(** C1, for a writer that has its log file open and a file system that does
    not fail: over any sequence of payloads that each fit within the maximum
    size (itself below 2^62 bytes), every [Write] returns the length of its
    payload and no error; the file is rotated before a write exactly when the
    recorded size plus the length of the payload exceeds the maximum, as
    [accumulate] does; the active file then holds the bytes written since the
    last rotation, and the size counter is the size at the time of the write
    (zero after a rotation) plus the bytes written. *)
Theorem Writes_accumulate (ps : list (list byte)) (r : RotateLog) (w : World)
    (d : list byte) :
  ready r w → content r w = Some d →
  Forall (λ p, Z.of_nat (length p) <= max r) ps → max r < 2 ^ 62 →
  let t := accumulate (max r)
             {| t_bytes := d; t_size := size r; t_rot := rotations r |} ps in
  ∃ r' w',
    Writes ps r w = (map (λ p, (Z.of_nat (length p), None)) ps, r', w') ∧
    content r' w' = Some (t_bytes t) ∧ size r' = t_size t ∧
    rotations r' = t_rot t ∧ ready r' w'.
Proof.
  intros Hr Hd Hps Hm. cbv zeta. revert r w d Hr Hd Hps Hm.
  induction ps as [|p ps IH]; intros r w d Hr Hd Hps Hm.
  - exists r, w. cbn. done.
  - apply Forall_cons in Hps as [Hp Hps].
    destruct (Write_ready_step p r w d Hr Hd Hp Hm) as (r1 & w1 & HW & Hr1 & C1 & Hcase).
    assert (M1 : max r1 = max r) by (apply same_max; exact C1).
    cbn [Writes accumulate map t_size t_bytes t_rot]. rewrite HW.
    destruct (max r <? size r + Z.of_nat (length p)).
    + destruct Hcase as (R1 & D1 & S1).
      destruct (IH r1 w1 p Hr1 D1) as (r' & w' & HWs & Hc & Hs & Hrot & Hready);
        [rewrite M1; exact Hps|lia|].
      rewrite HWs. rewrite M1, S1, R1 in *. exists r', w'. done.
    + destruct Hcase as (R1 & D1 & S1).
      destruct (IH r1 w1 (d ++ p) Hr1 D1) as (r' & w' & HWs & Hc & Hs & Hrot & Hready);
        [rewrite M1; exact Hps|lia|].
      rewrite HWs. rewrite M1, S1, R1 in *. exists r', w'. done.
Qed.

Lemma Writes_accumulate_witness :
  ∃ r' w',
    Writes [[x63]; [x64; x65]] (opened 2 app_log)
      (with_file "/var/log/app.log" [x61; x62] machine)
    = ([(1, None); (2, None)], r', w') ∧
    content r' w' = Some [x61; x62; x63; x64; x65] ∧ size r' = 5 ∧
    rotations r' = 0%nat ∧ ready r' w'.
Proof.
  apply (Writes_accumulate [[x63]; [x64; x65]] (opened 2 app_log)
           (with_file "/var/log/app.log" [x61; x62] machine) [x61; x62]).
  - split; [reflexivity|]. split; [exists [x61; x62]; split; reflexivity|].
    split; [vm_compute; discriminate|reflexivity].
  - reflexivity.
  - repeat constructor; vm_compute; discriminate.
  - reflexivity.
Defined.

^^^^^^^^

TASK REQUIREMENTS. Using the listing, filter for "machine" and return the matching lines.

EXERCISE RESULT.
      (with_file "/var/log/app.log" [x61; x62] machine)
           (with_file "/var/log/app.log" [x61; x62] machine) [x61; x62]).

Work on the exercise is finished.